WIXI (1360 AM) is a radio station licensed to serve the community of Jasper, Alabama, United States. The station, established in 1946 as WWWB, is currently owned and operated by Gary Richardson, through licensee Richardson Broadcasting Corporation.

==Programming==
WIXI airs a mix of Rhythmic Oldies, Blues, Talk radio and Gospel to the greater Birmingham, Alabama, area.

==History==
===As WWWB===
This station began licensed broadcasting with 250 watts of power on 1240 kHz on November 2, 1946, as WWWB. Under the ownership of Bankhead Broadcasting Company, Inc., WWWB was the first radio station licensed to Jasper, Alabama. The station's call letters were chosen to match the initials of Bankhead Broadcasting Company owner W.W. Bankhead.

In 1955, the station got a construction permit from the FCC that allowed then to move to the current 1360 kHz broadcast frequency and increase signal power to 1,000 watts.

In 1975, the station moved its studios to a house at 409 Ninth Avenue in Jasper that had been owned by auto dealer George Vines during the 1950s. According to station personnel, Vines' ghost haunted the station for most of the three decades it occupied the house.

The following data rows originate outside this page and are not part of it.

(* ===== verification/IoPool.v ===== *)
(** * The pool of I/O threads ([src/network/io/io_service_pool.cpp])

    An [IoWorker] is an [io_context] and the thread that runs it; the pool deals out the
    contexts in turn.  The thread that calls is any thread: the counter is atomic. *)

From S2P Require Import Prelude.

Module IoServicePool.

(** [thread]: none before [Run]; then the identifier, and whether it can be joined. *)
Record IoWorker := mkWorker {
  work_guard_ : bool;
  stopped : bool;                      (* [m_ioContext_.stop()] was called *)
  m_threadPtr_ : option (Z * bool);
  shutting_down_ : bool;
}.

Definition new_worker : IoWorker := mkWorker false false None false.

(** [id] is the identifier of the new thread. *)
Definition Run_worker (id : Z) (w : IoWorker) : IoWorker :=
  mkWorker true (stopped w) (Some (id, true)) (shutting_down_ w).

(** A joined thread has the identifier of no thread. *)
Definition join (t : option (Z * bool)) : option (Z * bool) :=
  match t with Some (_, true) => Some (0, false) | _ => t end.

Definition Stop_worker (w : IoWorker) : IoWorker :=
  mkWorker false true (join (m_threadPtr_ w)) (shutting_down_ w).

Definition GracefulStop_worker (w : IoWorker) : IoWorker :=
  mkWorker false true (join (m_threadPtr_ w)) true.

(** The first four bytes of the identifier. *)
Definition GetWorkerId (w : IoWorker) : Z :=
  match m_threadPtr_ w with None => 0 | Some (id, _) => u32 id end.

Record state := mkState {
  m_workers : list IoWorker;
  m_worker_map : gmap Z nat;           (* a worker is its place in [m_workers] *)
  _next_service : Z;
}.

Definition init (workerNum : Z) : state := mkState (replicate (Z.to_nat workerNum) new_worker) ∅ 0.

Definition GetWorkerCount (s : state) : Z := Z.of_nat (length (m_workers s)).

(** [std::map::insert] keeps the entry that is there. *)
Fixpoint run_workers (i : nat) (ids : list Z) (ws : list IoWorker) (m : gmap Z nat) :
    list IoWorker * gmap Z nat :=
  match ws with
  | [] => ([], m)
  | w :: r =>
      let w' := Run_worker (default 0 (ids !! i)) w in
      let id := GetWorkerId w' in
      let m' := match m !! id with Some _ => m | None => <[id := i]> m end in
      let '(r', m'') := run_workers (S i) ids r m' in
      (w' :: r', m'')
  end.

Definition Run (ids : list Z) (s : state) : state :=
  let '(ws, m) := run_workers 0 ids (m_workers s) (m_worker_map s) in mkState ws m (_next_service s).

Definition Stop (s : state) : state :=
  mkState (Stop_worker <$> m_workers s) (m_worker_map s) (_next_service s).
Definition GracefulStop (s : state) : state :=
  mkState (GracefulStop_worker <$> m_workers s) (m_worker_map s) (_next_service s).

(** [at] throws out of range; the comparison is of unsigned numbers. *)
Inductive found := Null | Found (i : nat) | Throws.

Definition GetWorker (index : Z) (s : state) : found :=
  if (GetWorkerCount s <? u64 index) || (index <? 0) then Null
  else if index <? GetWorkerCount s then Found (Z.to_nat index) else Throws.

Definition GetWorkerById (id : Z) (s : state) : option nat := m_worker_map s !! id.

(** [None]: there is no worker, and the remainder by zero is undefined. *)
Definition GetIoService (s : state) : option (nat * state) :=
  match m_workers s with
  | [] => None
  | _ => Some (Z.to_nat (_next_service s mod GetWorkerCount s),
               mkState (m_workers s) (m_worker_map s) (u64 (_next_service s + 1)))
  end.

(** ** In turn *)

Fixpoint take_services (n : nat) (s : state) : option (list nat * state) :=
  match n with
  | O => Some ([], s)
  | S m => '(i, s1) ← GetIoService s; '(l, s2) ← take_services m s1; Some (i :: l, s2)
  end.

Lemma take_services_spec n s :
  m_workers s <> [] -> 0 <= _next_service s -> _next_service s + Z.of_nat n < 2 ^ 64 ->
  take_services n s =
    Some ((fun k => Z.to_nat ((_next_service s + Z.of_nat k) mod GetWorkerCount s)) <$> seq 0 n,
          mkState (m_workers s) (m_worker_map s) (_next_service s + Z.of_nat n)).
Proof.
  revert s. induction n as [|n IH]; intros s Hw H0 Hn.
  - cbn [take_services seq fmap list_fmap]. rewrite Z.add_0_r. by destruct s.
  - cbn [take_services]. unfold GetIoService at 1. destruct (m_workers s) eqn:E; [done|].
    cbn [mbind option_bind]. rewrite wrapu_small by (unfold in_u; lia).
    rewrite IH; cbn [m_workers _next_service m_worker_map]; try lia; [|done].
    cbn [mbind option_bind]. do 2 f_equal; [|f_equal; lia].
    cbn [seq]. rewrite <- (fmap_S_seq 0 n), fmap_cons, <- list_fmap_compose. unfold GetWorkerCount. rewrite E. cbn [m_workers].
    f_equal; [by rewrite Z.add_0_r|]. apply list_fmap_ext. intros _ k _. simpl.
    do 2 f_equal. lia.
Qed.

(** In any round of as many calls as there are workers, each worker is dealt once: the work
    is spread evenly.  (The counter is 64 bits wide; the statement is for the calls before it
    wraps.) *)
Theorem services_in_turn s :
  m_workers s <> [] -> 0 <= _next_service s ->
  _next_service s + GetWorkerCount s < 2 ^ 64 ->
  exists l s', take_services (length (m_workers s)) s = Some (l, s') /\
    l ≡ₚ seq 0 (length (m_workers s)) /\ m_workers s' = m_workers s.
Proof.
  intros Hw H0 Hn. rewrite take_services_spec by done. do 2 eexists. split; [done|]. split; [|done].
  set (n := length (m_workers s)) in *. assert (0 < Z.of_nat n) as Hp.
  { subst n. destruct (m_workers s); [done|simpl; lia]. }
  assert (GetWorkerCount s = Z.of_nat n) as -> by done.
  apply submseteq_length_Permutation; [|by rewrite length_fmap].
  apply NoDup_submseteq.
  - apply NoDup_fmap_2_strong; [|apply NoDup_seq]. intros x y [_ Hx]%elem_of_seq [_ Hy]%elem_of_seq He.
    apply Z2Nat.inj in He; [|apply Z.mod_pos_bound; lia|apply Z.mod_pos_bound; lia].
    pose proof (Z.div_mod (_next_service s + Z.of_nat x) (Z.of_nat n) ltac:(lia)).
    pose proof (Z.div_mod (_next_service s + Z.of_nat y) (Z.of_nat n) ltac:(lia)).
    rewrite He in *.
    assert ((_next_service s + Z.of_nat x) / Z.of_nat n = (_next_service s + Z.of_nat y) / Z.of_nat n) by nia. nia.
  - intros i Hi. apply list_elem_of_fmap in Hi as (k & -> & _). apply elem_of_seq.
    pose proof (Z.mod_pos_bound (_next_service s + Z.of_nat k) (Z.of_nat n)). lia.
Qed.

Lemma services_in_turn_witness :
  exists l s', take_services 3 (mkState (replicate 3 new_worker) ∅ 7) = Some (l, s') /\ l ≡ₚ [0; 1; 2]%nat.
Proof.
  destruct (services_in_turn (mkState (replicate 3 new_worker) ∅ 7)) as (l & s' & H1 & H2 & _);
    [discriminate|simpl; lia|vm_compute; reflexivity|].
  exists l, s'. split; [exact H1|exact H2].
Defined.

(** The test of the index lets one through: [GetWorker(GetWorkerCount())] throws where any
    other index out of range gives null. *)
Theorem GetWorker_bounds (index : Z) (s : state) :
  in_s 32 index -> GetWorkerCount s < 2 ^ 31 ->
  GetWorker index s =
    if decide (0 <= index < GetWorkerCount s) then Found (Z.to_nat index)
    else if decide (index = GetWorkerCount s) then Throws else Null.
Proof.
  unfold in_s, GetWorker. intros Hi Hc. assert (0 <= GetWorkerCount s) by (unfold GetWorkerCount; lia).
  destruct (decide (0 <= index)) as [H0|H0].
  - rewrite wrapu_small by (unfold in_u; lia). repeat case_decide; split_ifs; try done; lia.
  - rewrite decide_False by lia. rewrite decide_False by lia.
    replace (index <? 0) with true by lia. by rewrite orb_true_r.
Qed.

Lemma GetWorker_bounds_witness :
  GetWorker 4 (init 4) = Throws /\ GetWorker 5 (init 4) = Null /\ GetWorker 3 (init 4) = Found 3.
Proof.
  rewrite (GetWorker_bounds 4 (init 4)); [|unfold in_s; lia|vm_compute; reflexivity].
  split; [reflexivity|]. by vm_compute.
Defined.

End IoServicePool.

In March 1986, Tri-W Broadcasting, Inc., reached an agreement to sell WWWB, to SIS Sound, Inc. The deal was approved by the Federal Communications Commission on June 4, 1986, and the transaction was consummated on October 28, 1986.

===As WZPQ===
The station, previously known as WWWB, was assigned new call letters WZPQ by the FCC on October 10, 1988.

On November 15, 1997, William A. Grant Jr., the owner of WZPQ license holder SIS Sound, Inc., died. In March 1998, control of the company passed involuntarily to his sons William A. Grant III and Walter B. Grant. The transfer of control was approved by the FCC on May 21, 1998, and the transaction was consummated on the same day.

In July 1999, SIS Sound, Inc., reached an agreement to sell WZPQ to James T. Lee for a reported sale price of $100,000. The deal was approved by the FCC on August 24, 1999, and the transaction was consummated on September 1, 1999.

===As WIXI===
The station was assigned the current WIXI call letters by the FCC on June 6, 2005.

In October 2006, James T. Lee reached an agreement to sell WIXI to Walker Broadcasting Inc. The deal was approved by the FCC on November 14, 2006, and the transaction was consummated on December 1, 2006.

In June 2008, Walker Broadcasting Inc. reached an agreement to transfer WIXI back to James T. Lee in exchange for the forgiveness of an unspecified debt. The deal was approved by the FCC on July 28, 2008, and the transaction was consummated on September 3, 2008.

On September 9, 2008, James T. Lee reached an agreement to sell WIXI to Snavely Broadcasting Company LLC (David Snavely, managing member) for a reported $199,500. The deal was approved by the FCC on October 27, 2008, and consummation of the transaction occurred December 9, 2008.

===Power increase===
In January 2010, acting on engineering data filed with the FCC, WIXI increased its daytime power to 12,000 watts. It began using the slogan, "Walker County's Most Powerful Radio Station." WIXI carried locally produced shows, "The People's Viewpoint," a politically oriented talk show, and "Talking Walker County," a Jasper-area current and civic variety show. These programs were produced by Bishop Media. The station acquired broadcast rights for the Auburn Tigers in 2010, and was the flagship station for the local Cordova Blue Devils.

The station was sold from Snavely Broadcasting to Rivera Broadcasting in November 2012, and dropped its longtime Classic Country format for its current programming in January 2013. The station was again sold, this time to Gary Richardson's Richardson Broadcasting Corporation, in exchange for WAYE; Rivera Broadcasting also included $275,000 in the transaction, which was consummated on April 11, 2014. After the sale was approved, the format changed from Regional Mexican to a mix of Rhythmic Oldies, Blues, Talk and Gospel.